Recent headlines about the electric industry run the gamut. Some extol the promise of new technologies to address environmental challenges and improve the quality of electric service. Others deliver dire predictions about the difficulty of integrating these new technologies into traditional electric utility grids.
The reality is that it is up to the players—regulators, policymakers, utilities, customers, and the clean energy community—to decide how the story turns out. If the electric industry moves now to realize the promise of these new technologies, the dire predictions need never materialize. Regulators can sidestep the challenges of integrating 21st century technologies into a 20th century grid—as well as capture significant benefits—if they choose to proactively develop regulatory policies for a 21st century grid.
The renewable energy market has taken off much faster than most would have predicted and—in some cases—has left states scrambling to respond to customer demands and utility concerns. At the same time, many states have been able to keep their markets moving with continued attention to policy innovations. Inherent in this process is a learning curve, but it is a learning curve that does not have to be faced alone.
Distributed renewable energy offers a wide range of environmental, societal, and customer benefits. Its current and forecasted growth, however, requires innovative, forward-thinking regulatory policies to enable smooth integration into the existing electrical system.
Although there are significant advantages to generating electricity closer to the load it serves, the electric system was not designed to accommodate large amounts of local generation (now made possible by a wide range of distributed energy resources [DERs] and technologies). The implications of two-way power flow, in particular, need to be taken into account in order to maintain power quality and reliability. At low penetrations, integration of DERs can likely be managed with existing technologies and techniques. However, as penetration levels grow, more significant regulatory changes and modifications may be necessary.
As the number and capacity of DERs grow, distributed energy storage systems could add value across the full span of the electric system and benefit both customers and utilities. The advantages of adding energy storage include:
- Renewables integration: Energy storage applications can address most of the challenges associated with distributed renewable integration, although costs vary.
- Managing variability: Most renewable energy resources are variable, which can create planning challenges that—in the absence of storage—require greater amounts of system reserves in order to maintain the balance between generation and load.
- Peak management: The single most important factor in electric system planning may be meeting peak demand. The ability of storage systems to charge during off-peak periods and to discharge during on-peak periods makes them an especially valuable response to peak loads.
- Voltage and frequency regulation: Distributed storage offers dynamic voltage regulation at load centers, which is where most voltage variation arises. The quick response time and control of energy storage systems also make them ideal for providing frequency regulation.
- Grid resiliency: In addition to helping states achieve their carbon reduction goals by increasing the amount of renewable energy in the generation mix, distributed energy storage is also a critical climate adaptation strategy.
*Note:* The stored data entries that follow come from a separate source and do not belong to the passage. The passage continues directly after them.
(* ===== verification/AccountCorrectness.v ===== *)
(** * Correctness of accounts and sessions

    The properties of access tokens, refresh tokens, passwords, e-mailed resets and Google
    identities, each with a witness in a small concrete setting: [text_json] prints claims as
    the bits of their encoding, [plain_argon] stands for Argon2id. *)
From stdpp Require Import strings relations countable.
From S2P Require Import Prelude Types Fen Notation Bytes Base64 Sha2 Sha2Spec Hmac Storage StorageSpec Credentials Token OAuth AccountStore Sessions Accounts EmailRecovery AccountSpec SessionSpec AccountSteps AccountContracts LoginSpec.
Open Scope Z_scope.

(** ** A concrete setting *)

Fixpoint text_of_pos (p : positive) : str :=
  match p with xH => lit "1" | xO p => "0"%char :: text_of_pos p | xI p => "2"%char :: text_of_pos p end.
Fixpoint pos_of_text (s : str) : positive :=
  match s with [] => xH | c :: s => if Ascii.eqb c "0" then xO (pos_of_text s) else if Ascii.eqb c "2" then xI (pos_of_text s) else xH end.

Lemma pos_of_text_of_pos p : pos_of_text (text_of_pos p) = p.
Proof. induction p as [p IH|p IH|]; cbn; by rewrite ?IH. Qed.

Definition tuple_of (c : AccessClaims) : Z * (list N * (Z * (Z * Z))) :=
  (player_id c, (map N_of_ascii (username c), (token_epoch c, (issued_at c, expires_at c)))).

Definition fields_of (t : Z * (list N * (Z * (Z * Z)))) (name : str) : option JsonValue :=
  let '(sub, (user, (epoch, (iat, exp)))) := t in
  if bool_decide (name = lit "sub") then Some (JInteger sub) else
  if bool_decide (name = lit "username") then Some (JString (map ascii_of_N user)) else
  if bool_decide (name = lit "epoch") then Some (JInteger epoch) else
  if bool_decide (name = lit "iat") then Some (JInteger iat) else
  if bool_decide (name = lit "exp") then Some (JInteger exp) else None.

#[export] Instance text_json : ClaimsJson := {|
  dump_claims := fun c => text_of_pos (encode (tuple_of c));
  parse_object := fun s => option_map fields_of (decode (pos_of_text s))
|}.

Lemma text_json_laws : ClaimsJsonLaws text_json.
Proof.
  constructor.
  - intros c _. exists (fields_of (tuple_of c)). cbn [parse_object dump_claims text_json].
    rewrite pos_of_text_of_pos, decode_encode. split; [done|]. unfold claim_fields. cbn.
    repeat split. do 2 f_equal. rewrite map_map, (map_ext _ (fun x => x)), map_id; [done|]. apply ascii_N_embedding.
  - intros c. cbn. by destruct (encode (tuple_of c)).
Qed.

Definition plain_argon (password : str) (salt : list Z) (p : Argon2Params) (n : nat) : option (list Z) :=
  Some (firstn n (bytes_of password ++ repeat 0 n)).

Lemma plain_argon_length password salt p n hash :
  plain_argon password salt p n = Some hash -> length hash = n /\ List.Forall byte_ok hash.
Proof.
  intros [= <-]. rewrite length_firstn, length_app, repeat_length. split; [lia|].
  apply Forall_take, Forall_app. split; [apply bytes_of_ok|]. apply List.Forall_forall. by intros b ->%repeat_spec.
Qed.

Definition first_bytes (data : list Z) : list Z := firstn 32 (data ++ repeat 0 32).
Definition key0 : list Z := repeat 7 32.
Definition salt0 : list Z := repeat 1 16.
Definition random0 : list Z := repeat 5 32.
Definition url0 : str := lit "https://chess.example".
Definition alice : str := lit "Alice".
Definition secret0 : str := lit "Passw0rd!".

Definition calm_env : Environment := mkEnvironment (fun n => mkOutcome Works "" 1000) (fun n => 1000).
Definition session_on (db : AccountTables) : Session AccountTables := mkSession db None false 0 0.
Notation request := (perform to_lower_ascii key0 plain_argon first_bytes url0 []).
Definition after (r : Request) (db : AccountTables) : AccountTables := tables (snd (request r calm_env (session_on db))).
Notation step0 := (step to_lower_ascii key0 plain_argon first_bytes url0 []).

Definition with_alice : AccountTables := after (RegisterPassword alice secret0 salt0) empty_accounts.
Definition alice_online : AccountTables := after (IssueSession 1 alice 0 1000 random0 salt0) with_alice.

Lemma after_step r db : lucky r db -> step0 db (after r db).
Proof. intros H. exists r, calm_env, (session_on db). by repeat split. Defined.

Lemma alice_steps : rtc step0 empty_accounts alice_online.
Proof.
  apply rtc_l with with_alice; [by apply after_step|]. apply rtc_once, after_step.
  intros s Hs. vm_compute in Hs. destruct Hs.
Defined.

Lemma alice_ok : accounts_ok to_lower_ascii alice_online.
Proof. apply (history_good _ key0 eq_refl plain_argon first_bytes url0 [] _ _ alice_steps), empty_ok. Qed.

(** ** Access tokens *)

(** C23. Access tokens. Verifying the token issued for some claims gives those claims back,
    exactly from sixty seconds before the issue until the expiry; whatever is accepted is,
    character for character, the token of a payload under this key, HMAC-SHA-384 by RFC 2104
    over the fixed header; and the gate lets a verified token pass exactly when its epoch is
    the player's current one. A database that fails can only turn the answer into
    [RejectedUnknownUser]. *)
Theorem access_tokens `{J : ClaimsJson} (L : ClaimsJsonLaws J) lower key c now db :
  length key = 32%nat -> claims_ok c -> Z.of_nat (length (signed_text (dump_claims c))) < 2 ^ 60 ->
  accounts_ok lower db ->
  verify_access key (issue_access key c) now =
    (if bool_decide (issued_at c - 60 <= now < expires_at c) then Some c else None) /\
  (forall jwt c', Z.of_nat (length jwt) < 2 ^ 60 -> verify_access key jwt now = Some c' ->
     exists payload, jwt = token_for key payload /\ accept_payload (text_b64 payload) now = Some c') /\
  forall calm jwt,
    wp calm None (authorize_access_token key jwt now)
      (fun a db' => db' = db /\
        (a = match verify_access key jwt now with Some c => gate_answer c db | None => (RejectedBadToken, None) end \/
         calm = false /\ a = (RejectedUnknownUser, None))) db.
Proof.
  intros Hk Hc Hl Hok. split; [|split].
  - rewrite issue_token, verify_token by (try done; apply dump_nonempty).
    rewrite accept_claims by done. unfold in_time. case_bool_decide; [rewrite !(proj2 (Z.ltb_ge _ _)), !(proj2 (Z.leb_gt _ _)) by lia; done|].
    destruct (Z.ltb_spec now (issued_at c - 60)), (Z.leb_spec (expires_at c) now); done || lia.
  - intros jwt c' Hj (payload & H1 & _ & H2)%verify_inv; [|done|done]. eauto.
  - intros calm jwt. by eapply gate_contract.
Qed.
Energy storage can be a key component in microgrids that operate independently from the larger electrical system during blackouts or for other purposes. Customers who install storage paired with a generator (such as photovoltaics [PV] or wind) can also use their storage system to provide continuous backup power during system outages.
- Customer energy management: A growing segment of utility customers are considering how energy storage on their side of the meter might lower their electricity bills. Energy storage also helps customers directly manage their energy use and offers distribution system managers new tools to help maintain and even enhance the safety and reliability of the system.
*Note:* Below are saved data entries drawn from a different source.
(** * cchat: the authentication core of the auth service

    A shallow embedding of
      - package [jwt]  (NewPairTokens, VerifyAccessToken, VerifyRefreshToken,
        extractUserFromClaims),
      - package [auth] (AuthService.Login, RegisterNewUser, ChangePassword,
        ResetPassword) over its two provider interfaces,
      - package [postgres] of the auth service (the credential store),
      - the status mapping of the session handler,
      - the part of the user service that creates and looks up identities,
    followed by the properties of the specification that concern them.

    Conventions.  Go's [(T, error)] results of the provider interfaces are
    values of [Result]; functions with several results keep Go's tuple, with
    [nil] as [None].  [time.Now()], the random source, both providers and
    the logger are threaded through one explicit [World].  The third-party
    libraries (uuid, bcrypt, gofakeit) are interfaces; golang-jwt is
    modelled symbolically, a signature being the MAC of its own token under
    a key or not.  Time is counted in whole seconds, which loses nothing:
    every expiry the code writes or the library compares is a whole number
    of seconds. *)

From Stdlib Require Import ZArith NArith String List Bool Lia.
From Stdlib Require Import HexadecimalString HexadecimalN.
From stdpp Require Import base option gmap strings list.

Local Open Scope Z_scope.
Local Open Scope string_scope.

(* ===================================================================== *)
(** ** Go errors: sentinels, wrapping, [errors.Is]                        *)
(* ===================================================================== *)

(** A package-level [errors.New] value is identified by the variable that
    holds it (two sentinels with equal text are different errors);
    [Fresh] is an [errors.New] made at the point of return;
    [Wrap op e] is [fmt.Errorf("%s: %w", op, e)]. *)
Inductive error : Type :=
| Sentinel (var : string)
| Fresh (msg : string)
| Wrap (op : string) (e : error).

#[global] Instance error_eq_dec : EqDecision error.
Proof. solve_decision. Defined.

Fixpoint errors_Is (err target : error) : bool :=
  if decide (err = target) then true
  else match err with
       | Wrap _ e => errors_Is e target
       | _ => false
       end.

Inductive Result (A : Type) : Type :=
| Ok (a : A)
| Err (e : error).
Arguments Ok {A} a.
Arguments Err {A} e.

(* ===================================================================== *)
(** ** Third-party libraries, as interfaces                               *)
(* ===================================================================== *)

(** github.com/google/uuid: the value type, its canonical text and the
    parser of that text. *)
Class UUIDLib : Type := {
  UUID : Type;
  UUID_eq_dec :: EqDecision UUID;
  UUID_countable :: Countable UUID;
  uuid_New : N -> UUID;                 (* uuid.New(), from random bits *)
  uuid_String : UUID -> string;
  uuid_Parse : string -> option UUID
}.

(** What the library guarantees: the text of a value parses back to it. *)
Definition uuid_roundtrip `{UUIDLib} : Prop :=
  forall u : UUID, uuid_Parse (uuid_String u) = Some u.

(** golang.org/x/crypto/bcrypt.  Passwords and hashes are byte strings;
    [GenerateFromPassword] consumes randomness for its salt. *)
Class Bcrypt : Type := {
  GenerateFromPassword : N -> string -> Z -> Result string;
  CompareHashAndPassword : string -> string -> option error
}.

Definition bcrypt_DefaultCost : Z := 10.

(** github.com/brianvoe/gofakeit/v6:
    [Password(lower, upper, numeric, special, space, num)] and [Username()],
    each from random bits. *)
Class Gofakeit : Type := {
  gofakeit_Password : N -> bool -> bool -> bool -> bool -> bool -> Z -> string;
  gofakeit_Username : N -> string
}.

(* ===================================================================== *)
(** ** Domain models (internal/domain/models/user.go)                     *)
(* ===================================================================== *)

Module models.
Section WithUUID.
Context `{UUIDLib}.

Record NormalizedUser : Type := mkNormalizedUser {
  nu_UUID : UUID;
  nu_Username : string;
  nu_Email : string
}.

Record LoginUser : Type := mkLoginUser {
  lu_Email : string;
  lu_Password : string
}.

Record RegisterUser : Type := mkRegisterUser {
  ru_Email : string;
  ru_Password : string
}.

Record NewPassword : Type := mkNewPassword {
  np_Email : string;
  np_PreviousPassword : string;
  np_NewPassword : string
}.

Record ResetPassword : Type := mkResetPassword {
  rp_Email : string
}.
End WithUUID.
End models.
Import models.

(* ===================================================================== *)
(** ** The world a call runs in                                           *)
(* ===================================================================== *)

Inductive Level : Type := LevelInfo | LevelWarn | LevelError.

Inductive Attr : Type :=
| AString (key value : string)   (* slog.String(key, value) *)
| AErr (e : error).              (* sl.Err(err) *)

(** What the service does to its collaborators (the logger and the two
    providers held by [AuthService]), with the arguments it passes. *)
Inductive Call `{UUIDLib} : Type :=
| LogRecord (level : Level) (msg : string) (attrs : list Attr)
| UserGetUser (email : string)
| UserCreateUser (email : string)
| AuthRegister (id : UUID) (passHash : string)
| AuthLogin (uuid : UUID)
| AuthPassword (uuid : UUID)
| AuthChangePassword (uid : UUID) (newPasswordHash : string).

(** [clock] is the wall clock in Unix seconds; [elapse] lists how many
    seconds pass after each successive reading (none once exhausted).
    [entropy] feeds the random sources.  [users] and [store] are the states
    behind the two providers of the service.  [trace] records, in order,
    the calls made on the collaborators. *)
Record World `{UUIDLib} (U S : Type) : Type := mkWorld {
  clock : Z;
  elapse : list N;
  entropy : list N;
  users : U;
  store : S;
  trace : list Call
}.
Arguments mkWorld {_ U S}.
Arguments clock {_ U S}.
Arguments elapse {_ U S}.
Arguments entropy {_ U S}.
Arguments users {_ U S}.
Arguments store {_ U S}.
Arguments trace {_ U S}.

Definition M `{UUIDLib} (U S A : Type) : Type := World U S -> A * World U S.

Definition ret `{UUIDLib} {U S A} (a : A) : M U S A := fun w => (a, w).

Definition bind `{UUIDLib} {U S A B} (c : M U S A) (k : A -> M U S B) : M U S B :=
  fun w => let (a, w') := c w in k a w'.

(** stdpp's monad notation: [x ← c; k], ['(x, y) ← c; k], [c;; k]. *)
#[global] Instance M_ret `{UUIDLib} {U S} : MRet (M U S) := fun A a => ret a.
#[global] Instance M_bind `{UUIDLib} {U S} : MBind (M U S) := fun A B k c => bind c k.

Section Effects.
Context `{UUIDLib} {U S : Type}.

(** [time.Now()], in whole seconds. *)
Definition time_Now : M U S Z := fun w =>
  (clock w,
   match elapse w with
   | [] => w
   | d :: ds => mkWorld (clock w + Z.of_N d) ds (entropy w) (users w) (store w) (trace w)
   end).

(** One draw from the random source. *)
Definition rand_Read : M U S N := fun w =>
  match entropy w with
  | [] => (0%N, w)
  | r :: rs => (r, mkWorld (clock w) (elapse w) rs (users w) (store w) (trace w))
  end.

Definition record (c : Call) : M U S unit := fun w =>
  (tt, mkWorld (clock w) (elapse w) (entropy w) (users w) (store w) (trace w ++ [c])).

(** Run a provider call on the provider's own state. *)
Definition on_users {A} (f : U -> A * U) : M U S A := fun w =>
  let (a, u') := f (users w) in
  (a, mkWorld (clock w) (elapse w) (entropy w) u' (store w) (trace w)).

Definition on_store {A} (f : S -> A * S) : M U S A := fun w =>
  let (a, s') := f (store w) in
  (a, mkWorld (clock w) (elapse w) (entropy w) (users w) s' (trace w)).
End Effects.

(* ===================================================================== *)
(** ** github.com/golang-jwt/jwt/v5, as far as the service uses it        *)
(* ===================================================================== *)

Module jwtlib.

(** A decoded JSON claim value.  A NumericDate is truncated to whole
    seconds by the library, so a number is kept as an integer. *)
Inductive Value : Type :=
  | VNull
  | VBool (b : bool)
  | VNumber (n : Z)
  | VString (s : string)
  | VArray
  | VObject.

Abbreviation MapClaims := (gmap string Value).

(** The [alg] header: the HMAC family, or anything else. *)
Inductive SigningMethod : Type :=
  | SigningMethodHS256
  | SigningMethodHS384
  | SigningMethodHS512
  | SigningMethodOther (alg : string).

Definition is_SigningMethodHMAC (m : SigningMethod) : bool :=
  match m with
  | SigningMethodOther _ => false
  | _ => true
  end.

(** The third segment, symbolically: either the MAC of this token's own
    first two segments under [key] with the hash of [m], or other bytes. *)
Inductive Signature : Type :=
  | MAC (m : SigningMethod) (key : string)
  | NotMAC (raw : string).

(** A token string, up to the library's decoding of it: text that is not
    a three-segment compact serialization with a JSON header and a JSON
    object as payload, or such a serialization. *)
Inductive TokenString : Type :=
  | Opaque (raw : string)
  | Compact (alg : SigningMethod) (claims : MapClaims) (sig : Signature).

#[global] Instance Value_eq_dec : EqDecision Value.
Proof. solve_decision. Defined.
#[global] Instance SigningMethod_eq_dec : EqDecision SigningMethod.
Proof. solve_decision. Defined.
#[global] Instance Signature_eq_dec : EqDecision Signature.
Proof. solve_decision. Defined.
#[global] Instance TokenString_eq_dec : EqDecision TokenString.
Proof. solve_decision. Defined.

Definition ErrTokenMalformed : error := Sentinel "jwt/v5.ErrTokenMalformed".
Definition ErrTokenUnverifiable : error := Sentinel "jwt/v5.ErrTokenUnverifiable".
Definition ErrTokenSignatureInvalid : error := Sentinel "jwt/v5.ErrTokenSignatureInvalid".
Definition ErrTokenExpired : error := Sentinel "jwt/v5.ErrTokenExpired".
Definition ErrTokenNotValidYet : error := Sentinel "jwt/v5.ErrTokenNotValidYet".
Definition ErrTokenInvalidClaims : error := Sentinel "jwt/v5.ErrTokenInvalidClaims".

(** [*jwt.Token] after parsing: the claims it decoded and its verdict. *)
Record Token : Type := mkToken {
  Claims : MapClaims;
  Valid : bool
}.

(** [jwt.New(method)] followed by filling the claims and
    [SignedString(key)]: an HMAC key of any length signs without error. *)
Definition SignedString (method : SigningMethod) (claims : MapClaims) (key : string)
  : Result TokenString :=
  if is_SigningMethodHMAC method
  then Ok (Compact method claims (MAC method key))
  else Err (Sentinel "jwt/v5.ErrInvalidKeyType").

(** [method.Verify(signingString, sig, key)] with a [[]byte] key. *)
Definition method_Verify (method : SigningMethod) (sig : Signature) (key : string) : bool :=
  is_SigningMethodHMAC method && bool_decide (sig = MAC method key).

(** The validator's checks on registered claims, at time [now]:
    [exp] and [nbf] are optional; when present they must be numbers,
    [now] must be before [exp] and not before [nbf]. *)
Definition verifyExpiresAt (claims : MapClaims) (now : Z) : option error :=
  match claims !! "exp" with
  | None => None
  | Some (VNumber exp) => if (now <? exp)%Z then None else Some ErrTokenExpired
  | Some _ => Some ErrTokenInvalidClaims
  end.

Definition verifyNotBefore (claims : MapClaims) (now : Z) : option error :=
  match claims !! "nbf" with
  | None => None
  | Some (VNumber nbf) => if (now <? nbf)%Z then Some ErrTokenNotValidYet else None
  | Some _ => Some ErrTokenInvalidClaims
  end.

Definition Validate (claims : MapClaims) (now : Z) : option error :=
  match verifyExpiresAt claims now with
  | Some e => Some e
  | None => verifyNotBefore claims now
  end.

Section Parse.
Context `{UUIDLib} {U S : Type}.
Some states are already experiencing the benefits and the challenges of high renewables penetration and have begun to look into the potential for distributed energy storage and other DERs. Although the number of markets already at this tipping point is relatively small, it is likely that a significant number of states will achieve high levels of distributed renewable energy penetration within the next 10 years. The states that take pro.active steps to establish appropriate regulatory, market, and technical foundations for DERs are less likely to experience delays or market slowdowns as a result of integration challenges.
Valuing Energy Storage
Accurately tracking and properly valuing the benefits of distributed storage will impact the short-term and long-term deployment of this promising technology. Moreover, how we track and value storage services will have a significant impact on whether storage technologies will be deployed in locations that maximize those benefits for all potential beneficiaries. Because the market for distributed energy storage is still in its infancy, however, there is a significant need for regulatory guidance and proactive policies to ensure a smooth rollout of this technology.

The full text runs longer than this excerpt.